We report a 48-year-old African-American woman who initially presented in June 1999 with right shoulder pain and a pathologic humeral fracture, which was proven to be a plasmacytoma on biopsy. She was treated with internal fixation and 10 fractions of local radiotherapy. BM biopsy showed 50% involvement with plasma cells that had κ-light chain restriction and a normal karyotype. Serum Igs, serum and urine protein electrophoresis with immunofixation were within normal limits. Skeletal survey revealed multiple lytic lesions involving the right humerus, right scapula, sternum, ribs, spine and pelvis.
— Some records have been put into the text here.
(** * Query understanding and retrieval pipeline of the bookstore assistant

    A shallow embedding of [src/query/intent_classifier.py],
    [src/query/entity_extractor.py], [src/query/processor.py],
    [src/query/router.py] and [src/query/retriever.py].

    Conventions of the embedding:
    - a Python [str] is a [string] of 8-bit characters; queries are read as
      ASCII text, so [lower], [strip] and the regular-expression classes
      [\s], [\d], [\w] are the ASCII restrictions of Python's;
    - a Python [float] is an exact rational [Q]; a decimal literal read by
      [float(...)] is kept in lowest terms;
    - a Python [int] is a [Z];
    - a [dict] used as a map is a [gmap], a [set] is a [gset];
    - a call that may raise returns an [outcome]; where exceptions outside
      [Exception] matter, a call ends in a [completion]. *)

From Stdlib Require Import String Ascii List ZArith QArith Qminmax Lia Permutation Sorted.
From stdpp Require Import gmap strings list fin_maps pretty.

Open Scope string_scope.
Open Scope list_scope.
Open Scope Z_scope.
Open Scope nat_scope.

(** ** Python strings *)

Module PyStr.

Definition is_upper (c : ascii) : bool :=
  let n := nat_of_ascii c in (65 <=? n) && (n <=? 90).

Definition is_lower (c : ascii) : bool :=
  let n := nat_of_ascii c in (97 <=? n) && (n <=? 122).

(** [\d] *)
Definition is_digit (c : ascii) : bool :=
  let n := nat_of_ascii c in (48 <=? n) && (n <=? 57).

(** [\s] and the characters removed by [str.strip()]: tab, newline,
    vertical tab, form feed, carriage return, the four separators
    0x1c-0x1f and the space. *)
Definition is_space (c : ascii) : bool :=
  let n := nat_of_ascii c in
  ((9 <=? n) && (n <=? 13)) || ((28 <=? n) && (n <=? 31)) || (n =? 32).

(** [\w] *)
Definition is_word (c : ascii) : bool :=
  is_upper c || is_lower c || is_digit c || (nat_of_ascii c =? 95).

Definition lower_char (c : ascii) : ascii :=
  if is_upper c then ascii_of_nat (nat_of_ascii c + 32) else c.

Definition upper_char (c : ascii) : ascii :=
  if is_lower c then ascii_of_nat (nat_of_ascii c - 32) else c.

Fixpoint map_chars (f : ascii -> ascii) (s : string) : string :=
  match s with
  | EmptyString => EmptyString
  | String c s' => String (f c) (map_chars f s')
  end.

(** [s.lower()] and [s.upper()] *)
Definition lower (s : string) : string := map_chars lower_char s.
Definition upper (s : string) : string := map_chars upper_char s.

(** [s.capitalize()] *)
Definition capitalize (s : string) : string :=
  match s with
  | EmptyString => EmptyString
  | String c s' => String (upper_char c) (lower s')
  end.

Fixpoint lstrip (s : string) : string :=
  match s with
  | String c s' => if is_space c then lstrip s' else s
  | EmptyString => EmptyString
  end.

Fixpoint rstrip (s : string) : string :=
  match s with
  | EmptyString => EmptyString
  | String c s' =>
      match rstrip s' with
      | EmptyString => if is_space c then EmptyString else String c EmptyString
      | r => String c r
      end
  end.

(** [s.strip()] *)
Definition strip (s : string) : string := rstrip (lstrip s).

(** [s.startswith(p)] *)
Fixpoint startswith (p s : string) : bool :=
  match p, s with
  | EmptyString, _ => true
  | String a p', String b s' => if Ascii.eqb a b then startswith p' s' else false
  | String _ _, EmptyString => false
  end.

(** [sub in s] *)
Fixpoint contains (sub s : string) : bool :=
  startswith sub s ||
  match s with
  | EmptyString => false
  | String _ s' => contains sub s'
  end.

(** [s[n:]] *)
Fixpoint drop (n : nat) (s : string) : string :=
  match n, s with
  | O, _ => s
  | S n', String _ s' => drop n' s'
  | S _, EmptyString => EmptyString
  end.

(** [s[:n]] *)
Fixpoint take (n : nat) (s : string) : string :=
  match n, s with
  | O, _ => EmptyString
  | S n', String c s' => String c (take n' s')
  | S _, EmptyString => EmptyString
  end.

(** [s.replace(old, new)] for a non-empty [old]: occurrences are replaced
    from the left and do not overlap; [skip] counts the characters of a
    replaced occurrence still to be passed over. *)
Fixpoint replace_from (old new : string) (skip : nat) (s : string) : string :=
  match s with
  | EmptyString => EmptyString
  | String c s' =>
      match skip with
      | S k => replace_from old new k s'
      | O =>
          if startswith old s
          then new +:+ replace_from old new (String.length old - 1) s'
          else String c (replace_from old new 0 s')
      end
  end.

Definition replace (old new s : string) : string := replace_from old new 0 s.

(** [sep.join(parts)] *)
Fixpoint join (sep : string) (parts : list string) : string :=
  match parts with
  | [] => ""
  | [p] => p
  | p :: rest => p +:+ sep +:+ join sep rest
  end.

(** Maximal runs of characters satisfying [p], left to right. *)
Fixpoint runs (p : ascii -> bool) (cur : string) (s : string) : list string :=
  match s with
  | EmptyString => match cur with EmptyString => [] | _ => [cur] end
  | String c s' =>
      if p c then runs p (cur +:+ String c EmptyString) s'
      else match cur with
           | EmptyString => runs p EmptyString s'
           | _ => cur :: runs p EmptyString s'
           end
  end.

(** [s.split()]: the maximal runs of non-blank characters. *)
Definition split (s : string) : list string :=
  runs (fun c => negb (is_space c)) EmptyString s.

(** [re.findall(r'\b\w+\b', s)]: a match starts at a word boundary, takes
    word characters greedily and must end at a word boundary, so the
    matches are the maximal runs of word characters. *)
Definition findall_words (s : string) : list string :=
  runs is_word EmptyString s.

Definition digit_val (c : ascii) : Z := Z.of_nat (nat_of_ascii c - 48).

Fixpoint digits_acc (acc : Z) (s : string) : Z :=
  match s with
  | EmptyString => acc
  | String c s' => digits_acc (10 * acc + digit_val c)%Z s'
  end.

(** The value of [int(s)] for a non-empty string of decimal digits; the
    conversion with the interpreter's digit limit is [int_conversion]. *)
Definition int_of (s : string) : Z := digits_acc 0 s.

Fixpoint split_dot (s : string) : string * option string :=
  match s with
  | EmptyString => (EmptyString, None)
  | String c s' =>
      if Ascii.eqb c "."%char then (EmptyString, Some s')
      else let '(a, b) := split_dot s' in (String c a, b)
  end.

(** [float(s)] on [digits] or [digits.digits]: the rational the decimal
    literal denotes, in lowest terms. *)
Definition float_of (s : string) : Q :=
  match split_dot s with
  | (i, None) => inject_Z (int_of i)
  | (i, Some f) =>
      Qred (Qmake (int_of i * 10 ^ Z.of_nat (String.length f) + int_of f)
                  (Z.to_pos (10 ^ Z.of_nat (String.length f))))
  end.

End PyStr.

(** ** Regular expressions

    The fragment of Python's [re] syntax the source uses: literals,
    character classes, [+] on a class, sequencing, [|], [?] and capturing
    groups.  Matching is the backtracking search of [re]: alternatives are
    tried from the left, [+] and [?] are greedy, and [re.search] returns
    the first match at the leftmost position that has one. *)

Module Re.

Inductive regex : Type :=
| Lit (s : string)
| Cls (p : ascii -> bool)
| Plus (p : ascii -> bool)
| Seq (r1 r2 : regex)
| Alt (r1 r2 : regex)
| Opt (r : regex)
| Grp (n : nat) (r : regex).

(** The groups captured so far, most recent first. *)
Definition captures := list (nat * string).

Fixpoint group (n : nat) (c : captures) : option string :=
  match c with
  | [] => None
  | (m, s) :: c' => if Nat.eqb n m then Some s else group n c'
  end.

Section Matcher.
Context {R : Type}.

Definition or_else (a : option R) (b : unit -> option R) : option R :=
  match a with
  | Some x => Some x
  | None => b tt
  end.

(** [p+] followed by [k]: the longest run first, then shorter ones. *)
Fixpoint plus_then (p : ascii -> bool) (s : string)
         (k : string -> option R) : option R :=
  match s with
  | String c s' =>
      if p c then or_else (plus_then p s' k) (fun _ => k s') else None
  | EmptyString => None
  end.

Fixpoint run (r : regex) (s : string) (c : captures)
         (k : string -> captures -> option R) : option R :=
  match r with
  | Lit l =>
      if PyStr.startswith l s then k (PyStr.drop (String.length l) s) c
      else None
  | Cls p =>
      match s with
      | String a s' => if p a then k s' c else None
      | EmptyString => None
      end
  | Plus p => plus_then p s (fun s' => k s' c)
  | Seq r1 r2 => run r1 s c (fun s1 c1 => run r2 s1 c1 k)
  | Alt r1 r2 => or_else (run r1 s c k) (fun _ => run r2 s c k)
  | Opt r1 => or_else (run r1 s c k) (fun _ => k s c)
  | Grp n r1 =>
      run r1 s c (fun s' c' =>
        k s' ((n, PyStr.take (String.length s - String.length s') s) :: c'))
  end.
End Matcher.

(** [re.match(r, s)]: a match anchored at the start of [s]. *)
Definition match_here (r : regex) (s : string) : option captures :=
  run r s [] (fun _ c => Some c).

(** [re.search(r, s)] *)
Fixpoint search (r : regex) (s : string) : option captures :=
  match match_here r s with
  | Some c => Some c
  | None =>
      match s with
      | EmptyString => None
      | String _ s' => search r s'
      end
  end.

Definition matches (r : regex) (s : string) : bool :=
  match search r s with Some _ => true | None => false end.

(** [(a|b|...)] over literals *)
Fixpoint lits (first : string) (rest : list string) : regex :=
  match rest with
  | [] => Lit first
  | x :: rest' => Alt (Lit first) (lits x rest')
  end.

Fixpoint seq (first : regex) (rest : list regex) : regex :=
  match rest with
  | [] => first
  | x :: rest' => Seq first (seq x rest')
  end.

Definition ws1 : regex := Plus PyStr.is_space.        (* \s+ *)
Definition digits1 : regex := Plus PyStr.is_digit.    (* \d+ *)
Definition digit : regex := Cls PyStr.is_digit.       (* \d *)
Definition dollar_opt : regex := Opt (Lit "$").       (* \$? *)
Definition plural (w : string) : regex := Seq (Lit w) (Opt (Lit "s")).
(** [\d+(?:\.\d{2})?] *)
Definition amount : regex :=
  Seq digits1 (Opt (seq (Lit ".") [digit; digit])).
(** [\d(?:\.\d)?] *)
Definition stars : regex := Seq digit (Opt (Seq (Lit ".") digit)).

End Re.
She received two cycles of VAD (vincristine, adriamycin and dexamethasone) followed by CY mobilization, a fludarabine and melphalan-based conditioning regimen and HLA-matched allo-SCT from her sister in October 1999. BM biopsy 100 days after the transplant showed CR with 5% plasmacytosis and 100% donor chimerism. She did not develop significant GVHD, despite non-compliance with the immunosuppressive regimen, which was stopped approximately 3 months after the transplant. She has been followed with regular clinic visits and yearly BM biopsies thereafter. She remained in good health with no evidence of relapse until January 2008 when the BM biopsy showed 30% plasmacytosis with κ-light chain restriction. She was also found to have new-onset renal insufficiency with a 50 mL/min estimated glomerular filtration rate and a serum creatinine of 1.4 mg per 100 mL. The skeletal survey was unchanged; serum and urine paraprotein studies were still within normal limits. Peripheral blood molecular studies with STR engraftment analysis showed 100% donor chimerism. She received four cycles of lenalidomide and dexamethasone. A repeat BM biopsy showed reactive plasmacytosis and normal cytogenetics. She then underwent stem cell mobilization with 10 μcg/kg/day of G-CSF, and 4.63 × 10⁶ CD34+ cells/kg were collected over 3 days. This was followed by conditioning with a melphalan-based regimen and autologous stem cell infusion in July 2008. The hospital course was uncomplicated with engraftment on day 11.